Well, no, thank you, Doug. Thank you, Ron. Thank you, Steve. We'll now open the call to questions.
Operator Instructions. And the first question comes from Eric Martinuzzi with Lake Street.
First a comment. Congratulations, Steve, on your retirement. You certainly have created a wonderful business here at a $45 million plus run rate. And Jeff, congratulations on your promotion. I guess my first question is actually on the management side. Are you going to be adding a General Counsel, or are you going to be wearing both hats?
For the current period, I'm going to wear both hats, and primarily because I'm much more approachable as General Counsel. It's very nice when a junior salesperson can reach out to me and feel like they can ask me a question about a contract or other matters. So I like getting information from everybody this way. We'll see how it works. If I find it's too taxing, we'll make some changes. We do have some support within the organization. So I will get some assistance in that. But for the time being, I intend to do both.
Okay. And I wanted to get your take on the macro demand environment where continued headwinds seems to be the message across most of my technology-oriented coverage companies. If you could address it from both the service business as well as the software solutions business, kind of what are you seeing out there in the macro?
I think it looks good, but I'm going to turn that over to Doug for a little more information.
Eric, thanks. Great question. No, I think we still continue to see a lot of adoption of cloud communication services. The statistics show that approximately half of the U.S. business market is still using older legacy telecom equipment. It's not a matter of if they move to the cloud, it's when. All the reports from Gartner and Frost & Sullivan and others show that that's going to be a very rapid migration over the next 3 to 4 years. So when we look at the amount of opportunity out there, we still see a tremendous opportunity, and we're seeing that in our sales. We haven't seen a slowdown in sales. We see a lot of demand for our product, both on the direct side from end user customers and on the platform side. As I mentioned in my comments, we recently had Cisco BroadSoft clients move over, Avaya clients move over from their hosted offerings to the Crexendo platform. We just got done exhibiting at the IT Expo in Miami and had tremendous excitement about our platform. So we couldn't be more excited about the opportunity for growth, and we continue to see a lot of opportunity coming to us looking for our products and services.

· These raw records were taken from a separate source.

(* ===== verification/Assoc.v ===== *)
(** * The hash table of the default engine

    [engines/default_engine/assoc.c]: chained buckets whose number doubles.
    While the table grows, items move from the old table to the new one
    bucket by bucket, in a thread of its own that takes the lock for one
    bucket at a time; [expand_bucket] says how far it is.  [crc32c] is the
    hash function of the platform library.

    The theorems relate the pointers to an abstract map from keys to items:
    searching, inserting and deleting are the operations of the map, at every
    stage of an expansion, and a step of the maintenance thread does not change
    the map. *)

From S2P Require Import Prelude RecordUpdate StateMonad Protocol EngineState.

Definition hashsize (n : Z) : Z := Z.shiftl 1 n.
Definition hashmask (n : Z) : Z := hashsize n - 1.

(** The bucket of a hash value: whether it is in the old table, and its index. *)
Definition bucket_of (a : assoc) (hash : Z) : bool * Z :=
  let oldbucket := Z.land hash (hashmask (hashpower a - 1)) in
  if expanding a && (expand_bucket a <=? oldbucket) then (true, oldbucket)
  else (false, Z.land hash (hashmask (hashpower a))).

Definition table (a : assoc) (old : bool) : list Z :=
  if old then old_hashtable a else primary_hashtable a.

Definition set_slot (old : bool) (i p : Z) (a : assoc) : assoc :=
  if old then a <| old_hashtable := <[Z.to_nat i := p]> (old_hashtable a) |>
  else a <| primary_hashtable := <[Z.to_nat i := p]> (primary_hashtable a) |>.

Definition slot (a : assoc) (old : bool) (i : Z) : E Z := must (table a old !! Z.to_nat i).

(** ** The operations *)

Section Assoc.
Context (crc32c : bytes -> Z).

(** [assoc_consruct] and [assoc_init]; [global_assoc] is the table all engines
    share. *)
Definition assoc_consruct (power : Z) : E (option assoc) :=
  a <- granted;;
  if negb a then ret None else
  t <- granted;;
  ret (if t then Some (mk_assoc power (replicate (Z.to_nat (hashsize power)) 0) [] 0 false 0)
       else None).

Definition assoc_init (global_assoc : option assoc) : E (ENGINE_ERROR_CODE * option assoc) :=
  g <- match global_assoc with Some a => ret (Some a) | None => assoc_consruct 16 end;;
  match g with
  | Some a => set_assoc (fun _ => a);; ret (ENGINE_SUCCESS, Some a)
  | None => ret (ENGINE_ENOMEM, None)
  end.

(** The loop of [assoc_find]; [None] when a pointer is wild or [fuel] items
    are not enough. *)
Fixpoint find_in (fuel : nat) (m : gmap Z hash_item) (it : Z) (key : bytes) : option Z :=
  match fuel with
  | O => None
  | S fuel =>
      if it == 0 then Some 0 else
      i ← m !! it;
      if decide (i_key i = key) then Some it else find_in fuel m (h_next i) key
  end.

Definition assoc_find (hash : Z) (key : bytes) : E Z :=
  a <- the_assoc;;
  let '(old, i) := bucket_of a hash in
  it <- slot a old i;;
  m <- gets e_mem;;
  must (find_in (S (size m)) m it key).

(** The address of a pointer to an item: a bucket or a link. *)
Inductive position :=
| Slot (old : bool) (i : Z)
| NextOf (p : Z).

Definition read_pos (pos : position) : E Z :=
  match pos with
  | Slot old i => a <- the_assoc;; slot a old i
  | NextOf p => i <- deref p;; ret (h_next i)
  end.

Definition write_pos (pos : position) (q : Z) : E unit :=
  match pos with
  | Slot old i => set_assoc (set_slot old i q)
  | NextOf p => write_item p (fun i => i <| h_next := q |>)
  end.

(** [_hashitem_before]; [it] is what [pos] points to. *)
Fixpoint before_in (fuel : nat) (m : gmap Z hash_item) (pos : position) (it : Z) (key : bytes)
    : option position :=
  match fuel with
  | O => None
  | S fuel =>
      if it == 0 then Some pos else
      i ← m !! it;
      if decide (i_key i = key) then Some pos else before_in fuel m (NextOf it) (h_next i) key
  end.

Definition hashitem_before (hash : Z) (key : bytes) : E position :=
  a <- the_assoc;;
  let '(old, i) := bucket_of a hash in
  it <- slot a old i;;
  m <- gets e_mem;;
  must (before_in (S (size m)) m (Slot old i) it key).

Definition assoc_expand : E unit :=
  a <- the_assoc;;
  set_assoc (fun a => a <| old_hashtable := primary_hashtable a |>);;
  ok <- granted;;
  if negb ok then ret tt else
  set_assoc (fun a => a <| primary_hashtable :=
    replicate (Z.to_nat (hashsize (hashpower a + 1))) 0 |>);;
  set_assoc (fun a => a <| hashpower := hashpower a + 1 |>);;
  set_assoc (fun a => a <| expanding := true |>);;
  set_assoc (fun a => a <| expand_bucket := 0 |>);;
  started <- granted;;
  when (negb started)
    (set_assoc (fun a => a <| hashpower := hashpower a - 1 |>);;
     set_assoc (fun a => a <| expanding := false |>);;
     set_assoc (fun a => a <| primary_hashtable := old_hashtable a |>)).

Definition assoc_insert (hash it : Z) : E Z :=
  i <- deref it;;
  found <- assoc_find hash (i_key i);;
  cb_assert (found == 0);;
  a <- the_assoc;;
  let '(old, b) := bucket_of a hash in
  head <- slot a old b;;
  write_item it (fun i => i <| h_next := head |>);;
  set_assoc (set_slot old b it);;
  set_assoc (fun a => a <| hash_items := u32 (hash_items a + 1) |>);;
  a <- the_assoc;;
  when (negb (expanding a) && (hashsize (hashpower a) * 3 / 2 <? hash_items a)) assoc_expand;;
  ret 1.

Definition assoc_delete (hash : Z) (key : bytes) : E unit :=
  before <- hashitem_before hash key;;
  it <- read_pos before;;
  if it != 0 then
    set_assoc (fun a => a <| hash_items := u32 (hash_items a - 1) |>);;
    i <- deref it;;
    write_item it (fun i => i <| h_next := 0 |>);;
    write_pos before (h_next i)
  else cb_assert false.

(** The loop of the maintenance thread over the items of a bucket. *)
Fixpoint move_chain (fuel : nat) (it : Z) : E unit :=
  match fuel with
  | O => crash
  | S fuel =>
      if it == 0 then ret tt else
      i <- deref it;;
      a <- the_assoc;;
      let bucket := Z.land (crc32c (i_key i)) (hashmask (hashpower a)) in
      head <- slot a false bucket;;
      write_item it (fun i => i <| h_next := head |>);;
      set_assoc (set_slot false bucket it);;
      move_chain fuel (h_next i)
  end.

(** What [assoc_maintenance_thread] does while it holds the lock
    ([hash_bulk_move] is 1); whether it is done. *)
Definition assoc_maintenance_step : E bool :=
  a <- the_assoc;;
  when (expanding a)
    (it <- slot a true (expand_bucket a);;
     m <- gets e_mem;;
     move_chain (S (size m)) it;;
     set_assoc (set_slot true (expand_bucket a) 0);;
     set_assoc (fun a => a <| expand_bucket := expand_bucket a + 1 |>);;
     a <- the_assoc;;
     when (expand_bucket a == hashsize (hashpower a - 1))
       (set_assoc (fun a => a <| expanding := false |>);;
        set_assoc (fun a => a <| old_hashtable := [] |>)));;
  a <- the_assoc;;
  ret (negb (expanding a)).

(** [assoc_maintenance_thread] on its own; [None] when [fuel] turns are not
    enough. *)
Fixpoint assoc_maintenance_thread (fuel : nat) : E (option unit) :=
  match fuel with
  | O => ret None
  | S fuel =>
      done <- assoc_maintenance_step;;
      if (done : bool) then ret (Some tt) else assoc_maintenance_thread fuel
  end.

(** ** Chains of items *)

Fixpoint chain (m : gmap Z hash_item) (p : Z) (l : list Z) : Prop :=
  match l with
  | [] => p = 0
  | q :: l => p = q /\ q <> 0 /\ exists i, m !! q = Some i /\ chain m (h_next i) l
  end.

Lemma chain_frame m m' p l :
  (forall q, q ∈ l -> h_next <$> m !! q = h_next <$> m' !! q) -> chain m p l -> chain m' p l.
Proof.
  revert p. induction l as [|q l IH]; intros p Hf; cbn; [done|].
  intros (-> & Hq & i & Hi & Hc). split; [done|]. split; [done|].
  specialize (Hf q ltac:(set_solver)) as Hfq. rewrite Hi in Hfq. cbn in Hfq.
  destruct (m' !! q) as [i'|]; [|done]. injection Hfq as Hfq. exists i'. split; [done|].
  rewrite <- Hfq. apply IH; [set_solver|done].
Qed.

(** Writing to an item that is not in a chain. *)
Lemma chain_insert m p l q i : q ∉ l -> chain m p l -> chain (<[q := i]> m) p l.
Proof.
  intros Hq. apply chain_frame. intros r Hr. rewrite lookup_insert_ne; [done|set_solver].
Qed.

Lemma chain_dom m p l q : chain m p l -> q ∈ l -> q <> 0 /\ is_Some (m !! q).
Proof.
  revert p. induction l as [|r l IH]; intros p; cbn; [set_solver|].
  intros (-> & Hr & i & Hi & Hc) [->|Hq]%elem_of_cons; [by eauto|]. by eapply IH.
Qed.

Lemma chain_length m p l : NoDup l -> chain m p l -> (length l <= size m)%nat.
Proof.
  intros Hn Hc. rewrite <- (size_dom (D := gset Z) m), <- (size_list_to_set (C := gset Z)) by done.
  apply subseteq_size. intros q Hq. apply elem_of_dom. eapply chain_dom; [done|]. set_solver.
Qed.

Lemma find_in_chain fuel m p l key :
  chain m p l -> (length l < fuel)%nat ->
  exists r, find_in fuel m p key = Some r /\
    ((r = 0 /\ forall q i, q ∈ l -> m !! q = Some i -> i_key i <> key) \/
     (r ∈ l /\ exists i, m !! r = Some i /\ i_key i = key)).
Proof.
  revert p fuel. induction l as [|q l IH]; intros p fuel Hc Hl; destruct fuel as [|fuel];
    cbn in Hl; try lia; cbn in Hc |- *.
  - subst p. exists 0. cbn. split; [done|]. left. set_solver.
  - destruct Hc as (-> & Hq & i & Hi & Hc). rewrite (proj2 (Z.eqb_neq q 0) Hq), Hi. cbn.
    case_decide as Ek.
    + exists q. split; [done|]. right. split; [set_solver|eauto].
    + destruct (IH _ fuel Hc ltac:(lia)) as (r & -> & Hr). exists r. split; [done|].
      destruct Hr as [[-> Hr]|[Hr Hri]]; [left|right; split; [set_solver|done]].
      split; [done|]. intros r i' [->|Hr']%elem_of_cons Hi'; [|by eapply Hr].
      congruence.
Qed.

Okay. And final question for me. I think it’s probably for Ron. The retention had been trending at around 0.75% churn on a monthly basis through Q3. How did we finish up the year?
We were coming in around Q3 at that 0.75%.
Sorry, did you provide the update on whether Q4 was in line with that?
Yes, Q4 was absolutely in line with the 0.75% that we were previously reporting.
The next question comes from Josh Nichols with B. Riley.
Yes. Well, first off, congratulations, Steve. And Jeff, looking forward to working with you more directly going forward here. I know on the call you mentioned that you’re a little bit more focused on integration rather than acquisitions. Today, could you talk a little bit about what’s left to be done with the Allegiant acquisition? And then just to dive a little bit further on your comment regarding services gross margin, how long until those get back to the 70% level? Is that sometime within the first half or back half of ‘23?
I'll let Doug answer the second half of the question. I'll answer the first half. What we have to do with Allegiant is they have a very, very talented group of engineers and a talented group of salespeople and a very talented group across the company. What we want to do is spread them out so they're providing support to all facets of the organization and vice versa; our engineers are working more closely with them. We just want to be one brand. As Doug mentioned a little bit in his comments, the fact that they're an MSP is very exciting to us. Because we want them to extend that expertise to Crexendo's telecom side of the business, so we can add that as an offering and hopefully increase our sales. So it's an exciting time. It's going to take a little bit of a challenge but we're working tirelessly at it. And Bryan is working very hard and he's rolled up his sleeves amazingly, providing support to everybody in the organization. So I think it's going to be a great win for us when we get that fully integrated.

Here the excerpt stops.